この状況を見守っていた姉さんに向けられる。
『貴様、何故か神に似た力を感じる……今の攻撃は貴様だな?』
その言葉に、今まで硬い表情をしていた姉さんが妖艶に微笑んだ。
「……あは、バレちゃったかしら」
『その身に纏う魔力の質は確かに人間のものとは違う。だが、それならば何故その女が力を使えるのか』
「あら、それは簡単。私はね、貴方達が言うところの神様だからよ?」
そう言って、姉さんは自分の正体を明かした。
「(元、女神様なんだけどね)」
心の中で姉さんの発言を訂正する。
『……ほう? では貴様は地の女神か、あるいは風の女神か……いや違う。異世界の神と言ったところか』
「ご名答。そして、あなたが魔獣と結ぼうとしていた悪しき契約を断ち切らせてもらったわ。おそらく、あのアンデッドドラゴンもそうしてあなたが操っているのでしょう?」
姉さんの周囲にはさっき見たセピア色の光が漂っている。
それを魔獣の死体に放ち、ロドクの死霊術を跳ね除けたようだ。
「これで、あなたの死霊術は使えないわよ。
あなたの使う魔法は私にとって許しがたい。これ以上死者を冒涜しないで」
普段の姉さんと違い強い口調だった。姉さんはボクを生き返られたように、転生を司る女神だったようなので、死体を好き勝手に操るこいつが気に入らないのだろう。
『……なるほど、女神の権能か。
どうやら本物らしい。まさか勇者パーティに女神が紛れ込んでいたとは』
ロドクは納得したように言った。
姉さんと奴の会話を察するに、これで奴は死霊術を使うことが出来ないようだ。とすれば、これ以上魔物を復活させられて襲われることも無いだろう。

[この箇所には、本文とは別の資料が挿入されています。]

(** A configuration whose feedback can be read back: the numbers are distinct
    and fit in an [int8_t], feedback is enabled on every payload type, and the
    regular interval of the first one is not zero, or all are. *)
Record feedback_ok (cfg : SalStreamConfiguration) : Prop := {
  fo_payloads : cfg_payloads cfg <> [];
  fo_range : Forall (fun p => 0 <= number p < 128) (cfg_payloads cfg);
  fo_distinct : List.NoDup (map number (cfg_payloads cfg));
  fo_enabled : Forall (fun p => has_flag PAYLOAD_TYPE_RTCP_FEEDBACK_ENABLED p = true) (cfg_payloads cfg);
  fo_trr : match cfg_payloads cfg with
    | p :: ps => trr_interval (avpf p) <> 0 \/ Forall (fun q => trr_interval (avpf q) = 0) ps
    | [] => True
    end
}.

(** A payload type as it is read before its feedback parameters. *)
Definition unset_feedback (p q : OrtpPayloadType) : Prop := number q = number p /\ avpf q = mkAvpf 0 false 0.
Definition feedback_read (p q q' : OrtpPayloadType) : Prop :=
  same_feedback (avpf p) (avpf q') /\ q' = q <| avpf := avpf q' |>.

Lemma read_one_payload {ospec : OrtpRtcpSpec ortp} cfg p q :
  feedback_ok cfg -> In p (cfg_payloads cfg) -> unset_feedback p q ->
  feedback_read p q (specific_avpf (feedback_raw cfg) (general_avpf (feedback_raw cfg) q)).
Proof.
  intros Hok Hin [Hn Hav]. pose proof (trr_int_same cfg (fo_enabled cfg Hok)) as Ht. pose proof (fo_trr cfg Hok) as Htr.
  pose proof (fo_range cfg Hok) as Hr. pose proof (fo_distinct cfg Hok) as Hd.
  unfold feedback_raw, general_avpf. destruct (isRtcpFbTrrIntTheSameForAllPayloads cfg 0) as [g t].
  rewrite List.filter_app, (filter_all _ _ (general_raw_ids _ g t)),
    (filter_none _ _ (specific_raw_not_general g t _ Hr)), app_nil_r, specific_avpf_app, general_raw_avpf.
  set (q1 := if g && negb (t =? 0) then _ else q).
  assert (Hn1 : number q1 = number p) by (unfold q1; by destruct (g && _)).
  rewrite (specific_avpf_skip (general_raw _ g t) q1).
  2:{ eapply List.Forall_impl; [|apply general_raw_ids]. unfold is_general. intros fb Hfb%Z.eqb_eq.
      rewrite List.Forall_forall in Hr. specialize (Hr p Hin). rewrite Hfb, Hn1. lia. }
  rewrite (specific_avpf_own g t _ p q1 Hr Hd Hin Hn1).
  assert (Hrp : 0 <= number p < 128) by (rewrite List.Forall_forall in Hr; by apply Hr).
  rewrite specific_avpf_all.
  2:{ eapply List.Forall_impl; [|by apply payload_raw_ids]. intros fb ->. by rewrite Hn1. }
  assert (Hq1 : avpf q1 = mkAvpf 0 false (if g && negb (t =? 0) then t else 0) /\ q1 = q <| avpf := avpf q1 |>).
  { unfold q1. destruct (g && negb (t =? 0)); [|split; [exact Hav|by destruct q]].
    unfold with_avpf. rewrite Hav. by destruct q. }
  destruct Hq1 as [Hq1 Hq2]. split.
  - unfold with_avpf. cbn [avpf update]. change (avpf (q1 <| avpf := ?x |>)) with x. rewrite Hq1, payload_raw_avpf.
    split; [|split]; cbn [features rpsi_compatibility trr_interval].
    + intros b Hb. by apply (written_features (fun b => has_bit (features (avpf p)) b)).
    + done.
    + destruct (cfg_payloads cfg) as [|p0 ps]; [done|]. destruct Ht as [Ht1 Ht2]. cbn [fst snd] in *. subst t.
      destruct g; cbn [negb andb].
      * assert (E : trr_interval (avpf p) = trr_interval (avpf p0)).
        { destruct Hin as [->|Hin]; [done|]. specialize (Ht2 eq_refl). rewrite List.Forall_forall in Ht2. by apply Ht2. }
        rewrite E. by destruct (Z.eqb_spec (trr_interval (avpf p0)) 0) as [->|].
      * destruct (Z.eqb_spec (trr_interval (avpf p0)) 0) as [E|]; cbn [negb]; [|done].
        destruct Htr as [|Hz]; [done|]. destruct Hin as [->|Hin]; [done|]. rewrite List.Forall_forall in Hz. by rewrite Hz.
  - unfold with_avpf. rewrite Hq2. by destruct q.
Qed.

Lemma feedback_config cfg qs :
  feedback_ok cfg -> Forall2 unset_feedback (cfg_payloads cfg) qs ->
  fold_left (fun c fb =>
    if existsb (applies_to fb) (map (general_avpf (feedback_raw cfg)) qs) then rtcp_fb_after fb c else c)
    (feedback_raw cfg) (fold_left (fun c fb => rtcp_fb_after fb c) (List.filter is_general (feedback_raw cfg)) rtcp_fb_default)
  = cfg_rtcp_fb cfg.
Proof.
  intros Hok Hq. pose proof (fo_range cfg Hok) as Hr.
  assert (Hn : forall fb, is_general fb = true -> existsb (applies_to fb) (map (general_avpf (feedback_raw cfg)) qs) = false).
  { intros fb Hfb%Z.eqb_eq. apply not_true_iff_false. intros He. apply existsb_exists in He as (x & Hx & Ha).
    apply in_map_iff in Hx as (q & <- & Hin). apply Z.eqb_eq in Ha. rewrite Hfb in Ha.
    assert (Hg : number (general_avpf (feedback_raw cfg) q) = number q).
    { unfold general_avpf. generalize (List.filter is_general (feedback_raw cfg)) as l. clear.
      intros l. revert q. induction l as [|f l IH]; intros q; [done|]. cbn [fold_left]. by rewrite IH. }
    rewrite Hg in Ha. clear -Hq Hr Hin Ha. induction Hq as [|p q' ps qs [Hn _] _ IH]; [done|].
    inversion Hr; subst. destruct Hin as [->|Hin]; [lia|]. by apply IH. }
  revert Hn. unfold feedback_raw. destruct (isRtcpFbTrrIntTheSameForAllPayloads cfg 0) as [g t]. intros Hn.
  rewrite List.filter_app, (filter_all _ _ (general_raw_ids _ g t)),
    (filter_none _ _ (specific_raw_not_general g t _ Hr)), app_nil_r, general_raw_config, fold_left_app.
  rewrite payload_raw_config.
  match goal with |- fold_left ?F _ _ = _ => set (f := F) in * end.
  assert (K : forall l c, Forall (fun fb => is_general fb = true) l -> fold_left f l c = c).
  { intros l c Hg. revert c. induction Hg as [|fb l Hfb _ IH]; intros c; [done|]. cbn [fold_left].
    unfold f at 2. by rewrite (Hn fb Hfb), IH. }
  apply K, general_raw_ids.
Qed.

Lemma avpf_only l q : let r := specific_avpf l (general_avpf l q) in r = q <| avpf := avpf r |>.
Proof.
  assert (G1 : forall l f (q : OrtpPayloadType), let r := fold_left (fun pt fb => on_payload (f fb) fb pt) l q in
    r = q <| avpf := avpf r |>).
  { clear. intros l f. induction l as [|fb l IH]; intros q; [by destruct q|]. cbn [fold_left].
    specialize (IH (on_payload (f fb) fb q)). cbv zeta in *. rewrite IH at 1. unfold on_payload. by destruct (f fb q). }
  cbv zeta. unfold specific_avpf, general_avpf.
  pose proof (G1 (List.filter is_general l) (fun _ _ => true) q) as H1. cbv zeta in H1.
  set (q1 := fold_left _ (List.filter is_general l) q) in *.
  pose proof (G1 l applies_to q1) as H2. cbv zeta in H2. rewrite H2 at 1. rewrite H1. by destruct q.
Qed.

(** The feedback attributes of a line, read into a configuration that has the
    same payload types. *)
Lemma feedback_attributes_read {ospec : OrtpRtcpSpec ortp} cfg cfg0 media_desc :
  feedback_ok cfg -> Forall2 unset_feedback (cfg_payloads cfg) (cfg_payloads cfg0) ->
  cfg_rtcp_fb cfg0 = rtcp_fb_default ->
  named_in ["rtcp-fb"] (media_attributes media_desc) = general_feedback cfg ++ specific_feedback cfg ->
  exists payloads,
    sdpParseRtcpFbParameters cfg0 media_desc =
      (cfg0 <| cfg_rtcp_fb := cfg_rtcp_fb cfg |> <| cfg_payloads := payloads |>,
       negb (is_nil (feedback_raw cfg))) /\
    Forall2 (fun p r => exists q, unset_feedback p q /\ feedback_read p q r) (cfg_payloads cfg) payloads /\
    Forall2 (fun q r => r = q <| avpf := avpf r |>) (cfg_payloads cfg0) payloads.
Proof.
  intros Hok Hps Hfb Hm.
  assert (Hne : cfg_payloads cfg0 <> []).
  { intros E. rewrite E in Hps. inversion Hps as [Hn|]. by apply (fo_payloads cfg Hok). }
  exists (map (fun q => specific_avpf (feedback_raw cfg) (general_avpf (feedback_raw cfg) q)) (cfg_payloads cfg0)).
  split; [|split].
  - unfold sdpParseRtcpFbParameters.
    rewrite (fold_left_named ["rtcp-fb"] read_general_fb) by (intros acc [| | | | | |]; done).
    rewrite (fold_left_named ["rtcp-fb"] read_specific_fb) by (intros acc [| | | | | |]; done).
    rewrite Hm, feedback_is_raw, general_loop, specific_loop by (cbn; done || by destruct (cfg_payloads cfg0)).
    f_equal; [|by destruct (feedback_raw cfg); rewrite ?orb_true_r]. cbn. rewrite map_map, Hfb.
    by rewrite feedback_config.
  - assert (G : forall ps qs, Forall2 unset_feedback ps qs -> (forall p, In p ps -> In p (cfg_payloads cfg)) ->
      Forall2 (fun p r => exists q, unset_feedback p q /\ feedback_read p q r) ps
        (map (fun q => specific_avpf (feedback_raw cfg) (general_avpf (feedback_raw cfg) q)) qs)).
    { clear -Hok ospec. induction 1 as [|p q ps qs Hpq _ IH]; intros Hin; [constructor|]. cbn [map]. constructor.
      - exists q. split; [done|]. apply read_one_payload; [done|apply Hin; by left|done].
      - apply IH. intros p' Hp'. apply Hin. by right. }
    by apply G.
  - generalize (cfg_payloads cfg0) as qs. induction qs as [|q qs IH]; [constructor|]. cbn [map]. constructor; [|exact IH].
    apply avpf_only.
Qed.

(** ** Extended reports *)

(** No attribute sets a statistics flag: the reader computes each one and drops
    it. *)
Lemma read_stat_summary_flags_id config l : read_stat_summary_flags config l = config.
Proof.
  unfold read_stat_summary_flags. revert config. induction l as [|f l IH]; intros config; [done|].
  cbn [fold_left]. rewrite IH. destruct (stat_flag_of f); [by destruct config|done].
Qed.

Definition known_rtt_mode (config : OrtpRtcpXrConfiguration) : Prop :=
  In (rcvr_rtt_mode config) [OrtpRtcpXrRcvrRttNone; OrtpRtcpXrRcvrRttAll; OrtpRtcpXrRcvrRttSender].

(** The configuration read from the attribute written for another one. *)
Definition rtcp_xr_read (config : OrtpRtcpXrConfiguration) : OrtpRtcpXrConfiguration := {|
  xr_enabled := true;
  rcvr_rtt_mode := rcvr_rtt_mode config;
  rcvr_rtt_max_size := if rcvr_rtt_mode config =? OrtpRtcpXrRcvrRttNone then -1 else rcvr_rtt_max_size config;
  stat_summary_enabled := stat_summary_enabled config;
  stat_summary_flags := OrtpRtcpXrStatSummaryNone;
  voip_metrics_enabled := voip_metrics_enabled config
|}.

(** The attribute that is written, its flags apart. *)
Lemma rtcp_xr_attribute_fields {spec : SdpLibSpec sdp} {ospec : OrtpRtcpSpec ortp} config :
  known_rtt_mode config -> exists size flags,
    create_rtcp_xr_attribute config = RtcpXrAttribute {|
      xr_rcvr_rtt_mode :=
        if rcvr_rtt_mode config =? OrtpRtcpXrRcvrRttNone then None
        else if rcvr_rtt_mode config =? OrtpRtcpXrRcvrRttAll then Some "all" else Some "sender";
      xr_rcvr_rtt_max_size := size;
      xr_stat_summary := stat_summary_enabled config;
      xr_stat_summary_flags := flags;
      xr_voip_metrics := voip_metrics_enabled config
    |} /\ (rcvr_rtt_mode config <> OrtpRtcpXrRcvrRttNone -> size = rcvr_rtt_max_size config).
Proof.
  intros Hm. pose proof new_rtcp_xr_empty as [Hnew _]. unfold create_rtcp_xr_attribute. cbv zeta.
  match goal with |- context [if stat_summary_enabled config then ?x else ?y] =>
    assert (E : exists fl, (if stat_summary_enabled config then x else y) = y <| xr_stat_summary_flags := fl |>) end.
  { match goal with |- context [if stat_summary_enabled config then _ else ?y] => generalize y as a end. intros a.
    destruct (stat_summary_enabled config); [|exists (xr_stat_summary_flags a); by destruct a].
    destruct a, (has_bit _ stat_loss_bit), (has_bit _ stat_dup_bit), (has_bit _ stat_jitt_bit),
      (has_bit _ stat_ttl_bit), (has_bit _ stat_hl_bit); eexists; reflexivity. }
  destruct E as [fl ->]. destruct belle_sdp_rtcp_xr_attribute_new as [m z ss fls v]. cbn in Hnew. subst m.
  destruct (Z.eqb_spec (rcvr_rtt_mode config) OrtpRtcpXrRcvrRttNone) as [En|En]; cbn [negb].
  { eexists _, _. split; [reflexivity|done]. }
  destruct (Z.eqb_spec (rcvr_rtt_mode config) OrtpRtcpXrRcvrRttAll) as [Ea|Ea]; [eexists _, _; split; reflexivity|].
  assert (Es : rcvr_rtt_mode config = OrtpRtcpXrRcvrRttSender)
    by (destruct Hm as [?|[?|[?|[]]]]; congruence).
  rewrite (proj2 (Z.eqb_eq _ _) Es). eexists _, _. split; reflexivity.
Qed.

Lemma rtcp_xr_attribute_read {spec : SdpLibSpec sdp} {ospec : OrtpRtcpSpec ortp} config config0 :
  known_rtt_mode config ->
  sdp_parse_rtcp_xr_parameters (as_rtcp_xr (Some (create_rtcp_xr_attribute config))) config0 = rtcp_xr_read config.
Proof.
  intros Hm. destruct (rtcp_xr_attribute_fields config Hm) as (size & flags & -> & Hsize).
  unfold sdp_parse_rtcp_xr_parameters, as_rtcp_xr, rtcp_xr_read. cbv zeta. rewrite read_stat_summary_flags_id.
  cbn [xr_rcvr_rtt_mode xr_rcvr_rtt_max_size xr_stat_summary xr_voip_metrics].
  destruct (Z.eqb_spec (rcvr_rtt_mode config) OrtpRtcpXrRcvrRttNone) as [En|En].
  { rewrite En. by destruct (stat_summary_enabled config). }
  rewrite (Hsize En).
  destruct (Z.eqb_spec (rcvr_rtt_mode config) OrtpRtcpXrRcvrRttAll) as [Ea|Ea].
  { rewrite Ea. by destruct (stat_summary_enabled config). }
  assert (Es : rcvr_rtt_mode config = OrtpRtcpXrRcvrRttSender)
    by (destruct Hm as [?|[?|[?|[]]]]; congruence).
  rewrite Es. by destruct (stat_summary_enabled config).
Qed.
End Feedback.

「ベルフラウ、その力があれば上のアンデッドドラゴンの動きを止められるのでは?」
エミリアは姉さんに質問した。
姉さんはその質問に首を横に振ってから答えた。
「ううん、ちょっと厳しいわ。今止められたのは、死霊術が完成する前だったもの。既に完成された死霊術の流れを断ち切るのは時間が掛かり過ぎる。その前に、ロドク本人を倒した方がきっと早い」
姉さんのその言葉に、
ボク達は全員ロドクに目を向けて武器を構える。
『………くくく、死霊術士が死霊術を封じられてしまうとは。
これは少しばかり厄介なことになってしまったかもしれん』
ロドクはそう言いながらゆっくりと立ち上がった。
『だが、まだこちらには手がある。
死霊術が使えずとも、まだ我には召喚術が残されている。……しかし』
奴はそこで一旦言葉を途切れさせ、笑いを堪えながら言った。
『……しかし、それも不要よ。
何故なら、我単独でも貴様らと戦えるだけの力が残っているのだからな』
次の瞬間、ロドクの身体から強大な魔力が放出される。
同時に周囲が一気に闇に染まり、ボク達の前は真っ黒な霧に覆われ周囲の様子が分からなくなった。
「こ、これは一体!?
「魔力を一気に放出させただけでしょう! 気を付けてください、おそらくこれからが本番ですよ!」
エミリアは杖を強く握って、ボク達に呼び掛ける。
「姉さん、この闇の霧を打ち払える!?」
「任せて!!
姉さんが放った光の閃光が、周囲を明るく照らし出す。
そして、そこには―――
『我の闇を容易く打ち払うとは、流石異世界の神よ』
その声は間違いなくロドクだった。
しかし、明るく照らされたそのロドクの姿は今までとは違っていた。
「……人間の姿?」
そこに立っていたのは、黒いローブを纏い杖を持った人間の男だった。
顔立ちも先程までと違っており、ドクロの男の顔ではなく整った若い男のものだ。
『ふむ……時魔法というものを知っているだろう。
本来、一部の限られた魔法使いでないと習得が不可能な系統の魔法ではあるが、我は死霊術の研究の末、その一旦を真似ることが出来た。
我が今使ったのは、その応用だ。
今から数十年前、我がアンデッドになる前まで時間を一時的に遡って肉体を蘇らせたのだ。とはいえ、時間の流れに逆らい続ける都合上、極度に魔力を消費する羽目になるがな』
ロドクは、まるで人間のようにため息をついて言った。
『さて、では殺し合おうではないか。
我が貴様らを倒したら、その肉体をアンデッドにして蘇らせてやろう。
特に、勇者と女神をアンデッドとして操るというのは中々面白そうだ』
奴はとても嬉しそうにそう言った。